Apple's New Foundation Models Fit a 20 Billion Parameter AI Into Your iPhone
Apple has unveiled a new generation of foundation models that bring sophisticated artificial intelligence directly to iPhones and other devices, marking a significant shift in how on-device AI operates. The Apple Foundation Models (AFM), announced at Apple's WWDC26 developer conference in June 2026, consist of five foundational models developed in collaboration with Google. The standout achievement is the AFM 3 Core Advanced, which runs a 20 billion parameter multimodal model natively on iPhones, enabling features like expressive voice input and high-precision voice recognition for a rebuilt Siri.
How Do These Models Fit Massive AI Into Your Phone?
The technical breakthrough behind fitting such a large model onto consumer hardware involves a clever architectural innovation. Instead of storing the entire 20 billion parameter model in a device's active memory (DRAM), which would be impossible on current iPhones, Apple uses what it calls a "sparse active architecture." This approach stores the complete model in flash memory (the same storage used for apps and photos) and selectively loads only the parameters needed for each task into active memory.

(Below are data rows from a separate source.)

Lemma handle_frame_gossip n0 log0 f now (t : task NodeChannelHandler) :
  witness_wf n0 → gossip_task n0 log0 t → gossip_task n0 log0 (handle_frame f now t).2.
Proof.
  intros Hw0 Hg. pose proof (gs_evolves _ _ _ _ Hg) as Hev. pose proof (gs_outbox _ _ _ _ Hg) as Ho.
  pose proof (witness_wf_evolves _ _ Hev Hw0) as Hw. pose proof (me_evolves _ _ Hev) as Eme.
  unfold handle_frame. destruct (Wire.Frame.kind f); try done.
  - (* Trx *)
    apply with_handler_quiet; [done|]. set (p := Wire.Frame.payload f).
    change (ch_on_transaction p now) with (on_transaction p now). unfold on_transaction.
    destruct (decode p) as [|tx]; cbv zeta; cbn [snd].
    + rewrite Ho. split_and!; [apply node_evolves_refl|done|done].
    + split_and!; [by split|done|]. unfold outbox in Ho |- *. cbn. by rewrite Ho.
  - (* Block *)
    case_bool_decide; [|done]. unfold mbind, ST_bind, with_handler.
    change (ch_on_block (Wire.Frame.payload f)) with (on_block (Wire.Frame.payload f)).
    pose proof (on_block_announces (Wire.Frame.payload f) (t_handler t) Hw Ho) as Hb.
    destruct (on_block _ _) as [r n']. destruct Hb as (He & Hown & Hr).
    destruct (take_commits_spec n') as (n2 & -> & Ho2 & He2 & Eh2). rewrite Eme in Hown.
    destruct r as [[h|]| |]; cbn.
    + destruct Hr as [-> Eh]. eapply gossip_new_block; [done|by eapply node_evolves_trans|congruence|done|done].
    + eapply gossip_quiet; [done|by eapply node_evolves_trans|congruence|done|done].
    + eapply gossip_quiet; [done|by eapply node_evolves_trans|congruence|done|done].
    + eapply gossip_quiet; [done|by eapply node_evolves_trans|congruence|done|done].
  - (* FetchInvData *)
    destruct (decode_numbers _); [done|]. rewrite run_gets. unfold peer_write. by repeat case_match.
  - (* BlockInventory *)
    rewrite run_gets. generalize (ch_head (t_handler t)) as h. intros h.
    generalize (decode_numbers (Wire.Frame.payload f)) as ns. intros ns. clear Hev Ho Hw Eme.
    revert t Hg. induction ns as [|m ns IH]; intros t Hg; [done|]. cbn [request_missing].
    unfold mbind, ST_bind. destruct (h <? m); [|by apply IH]. unfold peer_write.
    repeat case_match; simplify_eq; try done; by apply IH.
  - (* PbftCommit *)
    case_bool_decide; [|done]. unfold mbind, ST_bind, with_handler. set (p := Wire.Frame.payload f).
    change (ch_on_pbft_commit p) with (on_pbft_commit p).
    pose proof (on_pbft_commit_handled p (t_handler t)) as Hc. destruct (on_pbft_commit _ _) as [n' b].
    destruct Hc as (Hh & Eh & Ea & Hs & Ewit & Eout & Hacc).
    assert (He : evolves (t_handler t) n') by by split.
    destruct (take_commits_spec n') as (n2 & -> & Ho2 & He2 & Eh2).
    assert (Ho' : outbox n' = []) by (unfold outbox in *; by rewrite Eout). rewrite Ho'.
    destruct b; cbn; rewrite app_nil_r.
    + eapply gossip_new_commit; [done|by eapply node_evolves_trans|congruence|done|].
      destruct (Hacc eq_refl) as (k & ? & ? & ? & ? & ?). exists k. split_and!; try done. by apply He2.
    + rewrite <-(app_nil_r (t_log t)). eapply (gossip_quiet _ _ _ _ _ []);
        [done|by eapply node_evolves_trans|congruence|done|done].
  - (* P2pPing *) unfold peer_write. by repeat case_match.
Qed.
(* ===== verification/Sync.v ===== *)
(** * Start-up data and peer sync (crates/node/src/lib.rs, sync.rs)

    How the node reads its seeds and derives its discovery id, and one round of
    [sync_from_best_peer]: choose a peer, run the sync session with it, and pass what it
    served through the intake gate. *)

From stdpp Require Import gmap strings pretty numbers fin_maps prelude relations.
From S2P Require Import Prelude Types Proto State Chain Consensus Mempool Intake Wire Peers Node Gossip.
Open Scope Z_scope.

(** ** Seeds (lib.rs) *)

(** [str::rsplit_once]. *)
Fixpoint rsplit_once (sep : Ascii.ascii) (s : string) : option (string * string) :=
  match s with
  | EmptyString => None
  | String c s =>
      match rsplit_once sep s with
      | Some (l, r) => Some (String c l, r)
      | None => if bool_decide (c = sep) then Some (EmptyString, s) else None
      end
  end.

Definition COLON : Ascii.ascii := Ascii.ascii_of_nat 58.

(** [str::parse::<u16>]: decimal digits, at least one, after an optional plus sign. *)
Definition parse_u16 (s : string) : option Z :=
  let bs := bytes_of_string s in
  let ds := match bs with 43 :: ds => ds | _ => bs end in
  match ds with
  | [] => None
  | _ => v ← digits_value 0 ds; if v <? 65536 then Some v else None
  end.

(** [str::parse::<Ipv4Addr>]: four decimal octets of at most three digits, without leading
    zeros. *)
Definition parse_octet (ds : bytes) : option Z :=
  if bool_decide (ds = []) || (3 <? length ds)%nat
     || (bool_decide (ds !! 0%nat = Some 48) && (1 <? length ds)%nat) then None else
  v ← digits_value 0 ds; if v <? 256 then Some v else None.
Fixpoint split_dots (bs : bytes) (cur : bytes) : list bytes :=
  match bs with
  | [] => [cur]
  | b :: bs => if b =? 46 then cur :: split_dots bs [] else split_dots bs (cur ++ [b])
  end.
Definition parse_ipv4 (s : string) : option bytes :=
  let parts := split_dots (bytes_of_string s) [] in
  if negb (bool_decide (length parts = 4%nat)) then None else mapM parse_octet parts.

Definition seeded_peer (pm : PeerManager.t) (i : nat) (node : string) : PeerManager.t :=
  match rsplit_once COLON node with
  | Some (host, port) =>
      match parse_u16 port with
      | Some port => PeerManager.upsert (mk_peer_addr host port) (-1) (Z.of_nat i) pm
      | None => pm
      end
  | None => pm
  end.
Fixpoint seeded_from (i : nat) (seed_nodes : list string) (pm : PeerManager.t) : PeerManager.t :=
  match seed_nodes with
  | [] => pm
  | node :: seed_nodes => seeded_from (S i) seed_nodes (seeded_peer pm i node)
  end.
Definition seeded_peers (seed_nodes : list string) : PeerManager.t := seeded_from 0 seed_nodes PeerManager.new.

Definition discovery_seed (node : string) : option Endpoint :=
  match rsplit_once COLON node with
  | Some (host, port) =>
      match parse_ipv4 host, parse_u16 port with
      | Some ip, Some port => Some (mk_endpoint ip port port)
      | _, _ => None
      end
  | None => None
  end.
Definition discovery_seeds (seed_nodes : list string) : list Endpoint := omap discovery_seed seed_nodes.

(** ** The discovery id (lib.rs) *)

(** One splitmix64 output and the next state. *)
Definition splitmix64 (state : Z) : Z * Z :=
  let state := wrap_u64 (state + 0x9e3779b97f4a7c15) in
  let z := state in
  let z := wrap_u64 (Z.lxor z (Z.shiftr z 30) * 0xbf58476d1ce4e5b9) in
  let z := wrap_u64 (Z.lxor z (Z.shiftr z 27) * 0x94d049bb133111eb) in
  (Z.lxor z (Z.shiftr z 31), state).
Fixpoint id_chunks (n : nat) (state : Z) : bytes :=
  match n with
  | O => []
  | S n => let '(z, state) := splitmix64 state in to_be_bytes 8 z ++ id_chunks n state
  end.
Definition ephemeral_node_id (port nanos : Z) : NodeId :=
  id_chunks 4 (Z.lxor (Z.lxor (wrap_u64 nanos) (wrap_u64 (Z.shiftl port 48))) 0x9e3779b97f4a7c15).

(** ** One sync round (sync.rs) *)

Section Round.
Context `{MapIter} `{Hashes} `{Secp} `{!Encode TxRaw.t} `{!Encode HeaderRaw.t} `{!Encode Transaction.t}
  `{!Decode Block.t}.
(** Whether a TCP connection opens (the error otherwise), and the [Debug] text of an error. *)
Context (connect : PeerAddr → option string) (debug : ChannelError → string).

Definition sync_from_best_peer (w : world) (peers : PeerManager.t) (require_sig : bool) :
    proc (res SyncError nat * world) :=
  let our_head := get_prop_i64 LATEST_BLOCK_NUMBER w in
  match PeerManager.best_sync_target our_head peers with
  | None => Done (Ok O, w)
  | Some target =>
      let addr := PeerManager.key (PeerInfo.addr target) in
      match connect (PeerInfo.addr target) with
      | Some e => Done (Err (StateError ("connect " +:+ addr +:+ ": " +:+ e)), w)
      | None =>
          proc_bind_def (λ r : res ChannelError (list (Z * bytes)), Done
            match r with
            | Ok fetched => apply_from_peer (fetched.*2) require_sig w
            | Err e => (Err (StateError ("sync " +:+ addr +:+ ": " +:+ debug e)), w)
            | Panic => (Panic, w)
            end) (sync_from our_head)
      end
  end.
End Round.

(** ** Seeds and ids *)

Lemma id_chunks_length n state : length (id_chunks n state) = (8 * n)%nat.
Proof.
  revert state. induction n as [|n IH]; intros state; [done|]. cbn [id_chunks].
  destruct (splitmix64 state) as [z state']. rewrite length_app, to_be_bytes_length, IH. lia.
Qed.
Lemma id_chunks_bytes n state : Forall is_byte (id_chunks n state).
Proof.
  revert state. induction n as [|n IH]; intros state; [constructor|]. cbn [id_chunks].
  destruct (splitmix64 state) as [z state']. apply Forall_app. split; [apply to_be_bytes_is_byte|apply IH].
Qed.

Lemma digits_value_nonneg ds acc v : 0 ≤ acc → digits_value acc ds = Some v → 0 ≤ v.
Proof.
  revert acc. induction ds as [|d ds IH]; intros acc Ha; cbn; [by intros [= <-]|].
  destruct (in_range 48 57 d) eqn:E; [|done]. apply IH. unfold in_range in E. bool_prop. lia.
Qed.
Lemma parse_u16_is_u16 s p : parse_u16 s = Some p → is_u16 p.
Proof.
  unfold parse_u16. set (ds := match bytes_of_string s with 43 :: _ => _ | _ => _ end).
  destruct ds as [|d ds']; [done|]. destruct (digits_value 0 (d :: ds')) as [v|] eqn:E; [|done]. simpl.
  apply digits_value_nonneg in E; [|done]. destruct (Z.ltb_spec v 65536); [|done]. intros [= <-]. by split.
Qed.
Lemma parse_octet_byte ds v : parse_octet ds = Some v → is_byte v.
Proof.
  unfold parse_octet. destruct (_ || _); [done|]. destruct (digits_value 0 ds) as [x|] eqn:E; [|done]. simpl.
  apply digits_value_nonneg in E; [|done]. destruct (Z.ltb_spec x 256); [|done]. intros [= <-]. by split.
Qed.
Lemma parse_ipv4_wf s a : parse_ipv4 s = Some a → length a = 4%nat ∧ Forall is_byte a.
Proof.
  unfold parse_ipv4. case_bool_decide as Hl; [|done]. cbn [negb]. intros Ha%mapM_Some_1.
  split; [apply Forall2_length in Ha; congruence|]. clear Hl.
  induction Ha as [|ds v l k Hv _ IH]; constructor; [|done]. by eapply parse_octet_byte.
Qed.

(** Seeds that are kept have well-formed endpoints, and the id the node draws is a
    well-formed discovery id. *)
Lemma discovery_seeds_wf (seeds : list string) e :
  e ∈ discovery_seeds seeds → length (ip e) = 4%nat ∧ Forall is_byte (ip e) ∧ is_u16 (udp_port e) ∧ is_u16 (tcp_port e).
Proof.
  unfold discovery_seeds. intros (s & _ & Hs)%list_elem_of_omap. unfold discovery_seed in Hs.
  destruct (rsplit_once COLON s) as [[host port]|]; [|done].
  destruct (parse_ipv4 host) as [a|] eqn:Ea; [|done]. destruct (parse_u16 port) as [p|] eqn:Ep; [|done].
  injection Hs as <-. apply parse_ipv4_wf in Ea as [? ?]. apply parse_u16_is_u16 in Ep. by split_and!.
Qed.
Lemma ephemeral_node_id_wf (port nanos : Z) :
  length (ephemeral_node_id port nanos) = NODE_ID_LEN ∧ Forall is_byte (ephemeral_node_id port nanos).
Proof. split; [apply id_chunks_length|apply id_chunks_bytes]. Qed.

(** Every seed enters with an unknown head. *)
Lemma seeded_from_heads i seeds (pm : PeerManager.t) :
  (∀ k p, pm !! k = Some p → PeerInfo.head p = -1) →
  ∀ k p, seeded_from i seeds pm !! k = Some p → PeerInfo.head p = -1.
Proof.
  revert i pm. induction seeds as [|s seeds IH]; intros i pm Hpm; cbn [seeded_from]; [done|].
  apply IH. unfold seeded_peer. destruct (rsplit_once COLON s) as [[host port]|]; [|done].
  destruct (parse_u16 port); [|done]. intros k p. unfold PeerManager.upsert.
  rewrite lookup_insert. case_decide; [by intros [= <-]|by apply Hpm].
Qed.

Section Idle.
Context `{MapIterLaws} `{Hashes} `{Secp} `{!Encode TxRaw.t} `{!Encode HeaderRaw.t} `{!Encode Transaction.t}
  `{!Decode Block.t}.

(** The periodic sync of the node never starts: its peers are the seeds, whose heads stay
    unknown, so none is ever ahead of a chain that has its genesis block. *)
Lemma sync_service_idle connect debug (w : world) (seeds : list string) (sig : bool) :
  0 ≤ get_prop_i64 LATEST_BLOCK_NUMBER w →
  sync_from_best_peer connect debug w (seeded_peers seeds) sig = Done (Ok O, w).
Proof.
  intros Hw. unfold sync_from_best_peer.
  pose proof (best_sync_target_spec (get_prop_i64 LATEST_BLOCK_NUMBER w) (seeded_peers seeds)) as Hb.
  destruct (PeerManager.best_sync_target _ _) as [p|]; [|done]. destruct Hb as (Hlt & (k & Hk) & _).
  apply (seeded_from_heads 0 seeds PeerManager.new) in Hk; [lia|]. intros k' p'. unfold PeerManager.new. by rewrite lookup_empty.
Qed.
End Idle.

(** ** Catching up *)

Section CatchUp.
Context `{MapIterLaws} `{Hashes} `{Secp} `{!Encode TxRaw.t} `{!Encode HeaderRaw.t} `{!Encode Transaction.t}
  `{!Encode Block.t} `{!Decode Block.t}.
Implicit Types (w : world) (bl : list Block.t) (ws : list bytes).

Abbreviation head_of w := (get_prop_i64 LATEST_BLOCK_NUMBER w).

(** The continuation of our chain a peer has: numbered from our head on, and every block
    signed by an active witness. *)
Definition continues ws w bl : Prop :=
  is_i64 (head_of w + Z.of_nat (length bl)) ∧
  ∀ i b, bl !! i = Some b →
    block_number b = head_of w + 1 + Z.of_nat i ∧ ∃ raw a, intake_ok ws b raw a.
Definition put_blocks bl w : world := foldl (λ w b, put_block b w) w bl.

Lemma continues_stored sig ws w bl : continues ws w bl → stored sig (Some ws) w bl (put_blocks bl w).
Proof.
  revert w. induction bl as [|b bl IH]; intros w [Hi Hb]; [done|]. cbn [length] in Hi.
  pose proof (get_prop_is_i64 LATEST_BLOCK_NUMBER w) as Hw.
  destruct (Hb 0%nat b eq_refl) as [En Hok]. assert (Hi1 : is_i64 (head_of w + 1)) by i64_lia.
  assert (Eh : head_of (put_block b w) = head_of w + 1) by (rewrite put_block_head; rewrite En; [lia|i64_lia]).
  cbn [stored]. split_and!; [done|lia|done|]. apply IH. split.
  - rewrite Eh. i64_lia.
  - intros i b' Hb'. destruct (Hb (S i) b' Hb') as [En' Hok']. rewrite Eh. split; [lia|done].
Qed.

Lemma apply_stored sig gt w bl w' n :
  stored sig gt w bl w' → Forall (λ b, decode (encode_to_vec b) = inr b) bl →
  apply_synced_loop sig gt n (encode_to_vec <$> bl) w = (Ok (n + length bl)%nat, w').
Proof.
  revert n w. induction bl as [|b bl IH]; intros n w; cbn [stored fmap list_fmap apply_synced_loop length].
  { intros -> _. by rewrite Nat.add_0_r. }
  intros (Hok & En & Hi & Hs) [Hd Hds]%Forall_cons.
  unfold mbind, ST_bind, lift, gets, modify, decode_block. rewrite Hd.
  rewrite (proj2 (gate_iff _ _ _) Hok). unfold add_i64. rewrite exact_i64_ok by done.
  rewrite (passes_number _ _ _ Hok), En, Z.eqb_refl. cbn [negb]. rewrite IH by done. f_equal. f_equal. lia.
Qed.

The AFM 3 Core Advanced uses a technique called Instruction-Following Pruning (IFP) to determine which parameters to activate based on your input. Once activated, these parameters stay fixed in memory, effectively transforming the 20 billion parameter model into a dense model with 1 to 4 billion active parameters. Apple states this "minimizes latency while enabling model scales far exceeding traditional DRAM limitations," meaning you get powerful AI responses without noticeable delays.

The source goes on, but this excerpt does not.